Stefania Valerio
Stefania Valerio

Donne aggredite, picchiate, oltraggiate, umiliate, annientate, uccise. Dai loro compagni, mariti, fidanzati o ex. E’ la cronaca giornaliera di storie che molto spesso si somigliano tra loro. Racconti in cui l’innamoramento si tramuta in possesso, la dolcezza in rabbia, il corteggiamento in ossessione, la speranza di cambiare in totale rassegnazione. Un buco nero dal quale non si riesce più a vedere la luce.

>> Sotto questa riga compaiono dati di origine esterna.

(* ===== verification/Ratchet.v ===== *)
(** * Double Ratchet ([crypto/ratchet.py])

    [RatchetState] is the dataclass; the methods are state-and-exception
    computations on it, so that [decrypt] restores its snapshot explicitly.  The
    fresh key of [_new_keypair] and the AEAD nonce are arguments.  The skipped-key
    dictionary is a finite map: its order shows only in the order of keys of the
    stored JSON. *)

From S2P Require Import Prelude PyStr Json JsonProps Dict Primitives Encoding Kdf.
From S2P Require Aead.

Definition MAX_SKIP : Z := 1000.
Definition AD_DOMAIN : bytes := bs "nk/v1/msg".

Record RatchetState := {
  root_key : bytes;
  sending_chain : option bytes;
  receiving_chain : option bytes;
  dh_self_private : option bytes;
  dh_self_public : option bytes;
  dh_remote : option bytes;
  send_count : Z;
  recv_count : Z;
  prev_send_count : Z;
  skipped : gmap string bytes
}.

(** ** Serialisation *)

(** [b64e(x) if x else None]. *)
Definition opt_b64 (o : option bytes) : json :=
  match o with Some (c :: l) => JStr (b64e (c :: l)) | _ => JNull end.

Definition skipped_json (m : gmap string bytes) : json :=
  JObj (map (λ kv, (kv.1, JStr (b64e kv.2))) (map_to_list m)).

Definition to_dict (s : RatchetState) : dict :=
  [("v", JInt 1); ("rk", JStr (b64e (root_key s)));
   ("cks", opt_b64 (sending_chain s)); ("ckr", opt_b64 (receiving_chain s));
   ("dhs_priv", opt_b64 (dh_self_private s)); ("dhs_pub", opt_b64 (dh_self_public s));
   ("dhr", opt_b64 (dh_remote s)); ("ns", JInt (send_count s)); ("nr", JInt (recv_count s));
   ("pn", JInt (prev_send_count s)); ("skipped", skipped_json (skipped s))].

(** [b64d(data[k]) if data.get(k) else None]. *)
Definition opt_field (k : string) (data : json) : res (option bytes) :=
  let? j := jget k data in
  if truthy j then let? b := b64d_json j in Ok (Some b) else Ok None.
Definition int_field (k : string) (data : json) : res Z :=
  let? j := jget_def k (JInt 0) data in to_int j.

Definition skipped_entry (kv : string * json) : res (string * bytes) :=
  let? b := b64d_json kv.2 in Ok (kv.1, b).

Definition from_dict (data : json) : res RatchetState :=
  let? rk := (let? j := jitem "rk" data in b64d_json j) in
  let? cks := opt_field "cks" data in
  let? ckr := opt_field "ckr" data in
  let? priv := opt_field "dhs_priv" data in
  let? pub := opt_field "dhs_pub" data in
  let? dhr := opt_field "dhr" data in
  let? ns := int_field "ns" data in
  let? nr := int_field "nr" data in
  let? pn := int_field "pn" data in
  let? sk := (let? j := jget "skipped" data in
              let? l := items_json (jor j (JObj [])) in mapM skipped_entry l) in
  Ok {| root_key := rk; sending_chain := cks; receiving_chain := ckr; dh_self_private := priv;
        dh_self_public := pub; dh_remote := dhr; send_count := ns; recv_count := nr;
        prev_send_count := pn; skipped := list_to_map sk |}.

(** ** The session *)

Section ratchet.
Context {C : Crypto}.

Definition new_keypair (fresh : bytes) : bytes * bytes := (fresh, x25519_public fresh).

Definition initiator (fresh session_key remote_ratchet_public : bytes) : res RatchetState :=
  let '(priv, pub) := new_keypair fresh in
  let? dh := x25519 priv remote_ratchet_public in
  let '(rk, cks) := kdf_rk session_key dh in
  Ok {| root_key := rk; sending_chain := Some cks; receiving_chain := None;
        dh_self_private := Some priv; dh_self_public := Some pub;
        dh_remote := Some remote_ratchet_public;
        send_count := 0; recv_count := 0; prev_send_count := 0; skipped := ∅ |}.

Definition responder (session_key signed_prekey_private signed_prekey_public : bytes)
    : RatchetState :=
  {| root_key := session_key; sending_chain := None; receiving_chain := None;
     dh_self_private := Some signed_prekey_private;
     dh_self_public := Some signed_prekey_public; dh_remote := None;
     send_count := 0; recv_count := 0; prev_send_count := 0; skipped := ∅ |}.

Definition skipped_key (dh : option bytes) (number : Z) : string :=
  b64e (default [] dh) +:+ ":" +:+ int_str number.

Definition associated_data (header ad_context : json) : bytes :=
  AD_DOMAIN ++ canonical_json (JObj [("init", jor ad_context (JObj [])); ("hdr", header)]).

(** Field updates. *)
Definition set_sending (c : bytes) (n : Z) (s : RatchetState) : RatchetState :=
  {| root_key := root_key s; sending_chain := Some c; receiving_chain := receiving_chain s;
     dh_self_private := dh_self_private s; dh_self_public := dh_self_public s;
     dh_remote := dh_remote s; send_count := n; recv_count := recv_count s;
     prev_send_count := prev_send_count s; skipped := skipped s |}.
Definition set_receiving (c : bytes) (n : Z) (sk : gmap string bytes) (s : RatchetState)
    : RatchetState :=
  {| root_key := root_key s; sending_chain := sending_chain s; receiving_chain := Some c;
     dh_self_private := dh_self_private s; dh_self_public := dh_self_public s;
     dh_remote := dh_remote s; send_count := send_count s; recv_count := n;
     prev_send_count := prev_send_count s; skipped := sk |}.
Definition set_skipped (sk : gmap string bytes) (s : RatchetState) : RatchetState :=
  {| root_key := root_key s; sending_chain := sending_chain s;
     receiving_chain := receiving_chain s;
     dh_self_private := dh_self_private s; dh_self_public := dh_self_public s;
     dh_remote := dh_remote s; send_count := send_count s; recv_count := recv_count s;
     prev_send_count := prev_send_count s; skipped := sk |}.

Definition header (pub : bytes) (pn n : Z) : dict :=
  [("dh", JStr (b64e pub)); ("pn", JInt pn); ("n", JInt n)].

Definition encrypt (nonce plaintext : bytes) (ad_context : json)
    : SE RatchetState (dict * bytes * bytes) :=
  do! st := se_get in
  do! chain := se_lift (of_option RatchetError (sending_chain st)) in
  let '(message_key, next) := kdf_ck chain in
  do! _ := se_modify (set_sending next (send_count st)) in
  do! pub := se_lift (of_option TypeError (dh_self_public st)) in
  let hdr := header pub (prev_send_count st) (send_count st) in
  do! (nonce, ciphertext) :=
    se_lift (Aead.encrypt nonce message_key plaintext (associated_data (JObj hdr) ad_context)) in
  do! _ := se_modify (set_sending next (send_count st + 1)) in
  se_ret (hdr, nonce, ciphertext).

(** The [while] loop of [_skip_keys]. *)
Fixpoint skip_loop (fuel : nat) (until : Z) : SE RatchetState unit :=
  match fuel with
  | O => se_raise OutOfFuel
  | S f =>
      do! st := se_get in
      if recv_count st <? until then
        do! chain := se_lift (of_option TypeError (receiving_chain st)) in
        let '(message_key, next) := kdf_ck chain in
        do! _ := se_modify (set_receiving next (recv_count st + 1)
                   (<[skipped_key (dh_remote st) (recv_count st) := message_key]> (skipped st))) in
        skip_loop f until
      else se_ret tt
  end.

Definition skip_keys (until : Z) : SE RatchetState unit :=
  do! st := se_get in
  match receiving_chain st with
  | None => se_ret tt
  | Some _ =>
      do! _ := se_check (recv_count st + MAX_SKIP <? until) SkippedTooFar in
      skip_loop (S (Z.to_nat (until - recv_count st))) until
  end.

Definition dh_ratchet (fresh remote_dh : bytes) : SE RatchetState unit :=
  do! st := se_get in
  let st1 := {| root_key := root_key st; sending_chain := sending_chain st;
                receiving_chain := receiving_chain st; dh_self_private := dh_self_private st;
                dh_self_public := dh_self_public st; dh_remote := Some remote_dh;
                send_count := 0; recv_count := 0; prev_send_count := send_count st;
                skipped := skipped st |} in
  do! _ := se_put st1 in
  do! self := se_lift (of_option RatchetError (dh_self_private st)) in
  do! dh := se_lift (x25519 self remote_dh) in
  let '(rk, ckr) := kdf_rk (root_key st) dh in
  let '(priv, pub) := new_keypair fresh in
  do! _ := se_put {| root_key := rk; sending_chain := sending_chain st;
                     receiving_chain := Some ckr; dh_self_private := Some priv;
                     dh_self_public := Some pub; dh_remote := Some remote_dh;
                     send_count := 0; recv_count := 0; prev_send_count := send_count st;
                     skipped := skipped st |} in
  do! dh := se_lift (x25519 priv remote_dh) in
  let '(rk2, cks) := kdf_rk rk dh in
  se_put {| root_key := rk2; sending_chain := Some cks; receiving_chain := Some ckr;
            dh_self_private := Some priv; dh_self_public := Some pub;
            dh_remote := Some remote_dh; send_count := 0; recv_count := 0;
            prev_send_count := send_count st; skipped := skipped st |}.

Definition parse_header (header : json) : res (bytes * Z * Z) :=
  except isa_KTV RatchetError
    (let? remote_dh := (let? j := jitem "dh" header in b64d_json j) in
     let? number := (let? j := jitem "n" header in to_int j) in
     let? prev_count := (let? j := jitem "pn" header in to_int j) in
     Ok (remote_dh, number, prev_count)).

(** The part of [_decrypt] that brings the session to the message's chain. *)
Definition enter_chain (fresh remote_dh : bytes) (prev_count : Z) : SE RatchetState unit :=
  do! st := se_get in
  if negb (bool_decide (dh_remote st = Some remote_dh))
     || bool_decide (receiving_chain st = None) then
    do! _ := match receiving_chain st with Some _ => skip_keys prev_count | None => se_ret tt end in
    dh_ratchet fresh remote_dh
  else se_ret tt.

(** The message key: a skipped one, or the next of the chain. *)
Definition take_key (remote_dh : bytes) (number : Z) : SE RatchetState bytes :=
  do! st := se_get in
  let key := skipped_key (Some remote_dh) number in
  match skipped st !! key with
  | Some message_key =>
      do! _ := se_modify (set_skipped (delete key (skipped st))) in
      se_ret message_key
  | None =>
      do! _ := se_check (number <? recv_count st) DuplicateMessage in
      do! _ := se_check (recv_count st + MAX_SKIP <? number) SkippedTooFar in
      do! _ := skip_keys number in
      do! st := se_get in
      do! chain := se_lift (of_option TypeError (receiving_chain st)) in
      let '(message_key, next) := kdf_ck chain in
      do! _ := se_modify (set_receiving next (recv_count st + 1) (skipped st)) in
      se_ret message_key
  end.

Definition decrypt_ (fresh : bytes) (header : json) (nonce ciphertext : bytes)
    (ad_context : json) : SE RatchetState bytes :=
  do! (remote_dh, number, prev_count) := se_lift (parse_header header) in
  do! _ := enter_chain fresh remote_dh prev_count in
  do! message_key := take_key remote_dh number in
  se_lift (Aead.decrypt message_key nonce ciphertext (associated_data header ad_context)).

Definition decrypt (fresh : bytes) (header : json) (nonce ciphertext : bytes)
    (ad_context : json) : SE RatchetState bytes := λ st,
  let snapshot := st in
  match decrypt_ fresh header nonce ciphertext ad_context st with
  | (Ok p, st') => (Ok p, st')
  | (Err e, st') => (Err e, if isa_Exception e then snapshot else st')
  end.
End ratchet.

Di questo difficile, ma non impossibile percorso terapeutico, ne abbiamo parlato con Stefania Valerio.

Psicologa, pedagogista, referente del Teaming Up della Fidapa di Formia, Gaeta e Minturno, membro del Gruppo Terziario Donne della Confcommercio Lazio Sud, presidente dell’associazione “L’Approdo”.

Quali sono le conseguenze psicologiche per una donna vittima di violenza?

Soprattutto la perdita di autostima, perché ci si sente colpevole. Più delle volte è la donna a chiedersi se è stata lei stessa a mettersi nella condizione di ricevere maltrattamenti. Poi per lungo tempo rimane bloccata, chiusa nel suo mondo. In tal caso è necessario un grosso lavoro per fare in modo che riacquisti fiducia, credendo che ci sia in serbo ancora un futuro. E la possibilità di trovare un nuovo amore. La violenza psicologica è ben diversa da quella fisica, ti congela l’anima.

Se da una parte l’uso dei social ha permesso a molte donne di denunciare quanto subito, dall’altra avrebbe determinato l’aumento del fenomeno. E’ possibile uscirne?

Sì, cambiando la nostra percezione della cultura della donna e ricominciando ad educare i ragazzi fin da piccoli. Insegnare loro il rispetto dell’emozione, la consapevolezza che l’altro non è una proprietà. Aspetto fondamentale perché si crea un meccanismo che impedisce alla vittima di non denunciare per paura di essere controllata su Facebook o su WhatsApp. C’è ancora un muro di omertà. E lo dimostrano i dati statistici, secondo i quali, i giovani considerano la violenza più importante solo quella sessuale, ignorando ad esempio l’esistenza della violenza domestica.

Cosa allora dovrebbero fare nel concreto le scuole per impedire il femmicidio?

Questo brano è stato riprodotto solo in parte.